(Saved data entries)
Segment Open

(** A class that extends [UrlBase] and defines neither base case. *)
Definition bare_class (Self : Type) : UrlClass Self :=
  {| def_get_url := None; def_get_url_path := None |}.

(** ** Named inputs *)

(** An instance with its four attributes blank. *)
Definition blank_tags : MetaTagsBase :=
  {| meta_keywords := ""; meta_description := "";
     meta_author := ""; meta_copyright := "" |}.

(** An instance with [meta_keywords = "a,b"] and nothing else. *)
Definition keywords_only_tags : MetaTagsBase :=
  {| meta_keywords := "a,b"; meta_description := "";
     meta_author := ""; meta_copyright := "" |}.

(** An instance with [meta_author = "Jane"] and nothing else. *)
Definition author_only_tags : MetaTagsBase :=
  {| meta_keywords := ""; meta_description := "";
     meta_author := "Jane"; meta_copyright := "" |}.

(** ** Compiling and loading *)

(** The three class statements of [core/models.py] pass the check, and so
    does [ideas/models.py]: the one statement that the compiler rejects is
    the definition of the factory. *)
Lemma class_statements_compile :
  compile [MetaTagsBase_def; UrlBase_def; CreationModificationDateBase_def] = Ok tt.
Proof. reflexivity. Qed.

Lemma ideas_models_compiles : compile ideas_models = Ok tt.
Proof. reflexivity. Qed.

(** A [return] at the end of a class body is rejected wherever the class
    statement stands, provided the statements in front of it pass. *)
Lemma return_in_class_body_is_rejected
  (b : block) (line : nat) (name : string) (front : list stmt) (ret : nat) :
  check_list (check ClassBlock) front = Ok tt ->
  check b (ClassDef line name (front ++ [ReturnStmt ret]))
    = Raise (SyntaxError "'return' outside function" ret).
Proof.
  intros Hfront. simpl.
  induction front as [|s front IH]; simpl in *; [reflexivity|].
  destruct (check ClassBlock s) as [[]|e]; simpl in *; [|discriminate].
  now apply IH.
Qed.

(** The module as a whole is rejected with the error of its first offending
    statement. *)
Lemma core_models_is_rejected :
  compile core_models = Raise (SyntaxError "'return' outside function" 66).
Proof. reflexivity. Qed.

(** C1: no call of [object_relation_base_factory] produces a schema
    fragment, with or without a prefix, because the definition of the
    factory is rejected when the module is compiled: line 66,
    [return TheClass], is a statement of the body of [class TheClass], and
    a [return] outside the body of a function is a syntax error. *)
Theorem factory_definition_is_rejected :
  check ModuleBlock object_relation_base_factory_def
    = Raise (SyntaxError "'return' outside function" 66).
Proof.
  unfold object_relation_base_factory_def. simpl.
  exact (return_in_class_body_is_rejected FunctionBlock 40 "TheClass"
           [ ClassDef 41 "Meta" [ Assign 42 "abstract" ];
             IfStmt 44
               [ IfStmt 45 [ RaiseStmt 46 ] [];
                 Assign 47 "related_name" ]
               [ Assign 49 "related_name" ];
             Assign 51 "optional";
             Assign 52 "ct_verbose_name";
             Assign 53 "content_type";
             Assign 57 "fk_verbose_name";
             Assign 58 "object_id";
             Assign 61 "content_object";
             ExprStmt 62;
             ExprStmt 63;
             ExprStmt 64 ] 66 eq_refl).
Qed.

Segment Closed

*WORK REQUEST*:
Repeat only what lies between the first line of the data and the line containing "Definition author_only_tags : MetaTagsBase", both of those lines included, exactly as it stands.

*TASK ANSWER*:
(** A class that extends [UrlBase] and defines neither base case. *)
Definition bare_class (Self : Type) : UrlClass Self :=
  {| def_get_url := None; def_get_url_path := None |}.

(** ** Named inputs *)

(** An instance with its four attributes blank. *)
Definition blank_tags : MetaTagsBase :=
  {| meta_keywords := ""; meta_description := "";
     meta_author := ""; meta_copyright := "" |}.

(** An instance with [meta_keywords = "a,b"] and nothing else. *)
Definition keywords_only_tags : MetaTagsBase :=
  {| meta_keywords := "a,b"; meta_description := "";
     meta_author := ""; meta_copyright := "" |}.

(** An instance with [meta_author = "Jane"] and nothing else. *)
Definition author_only_tags : MetaTagsBase :=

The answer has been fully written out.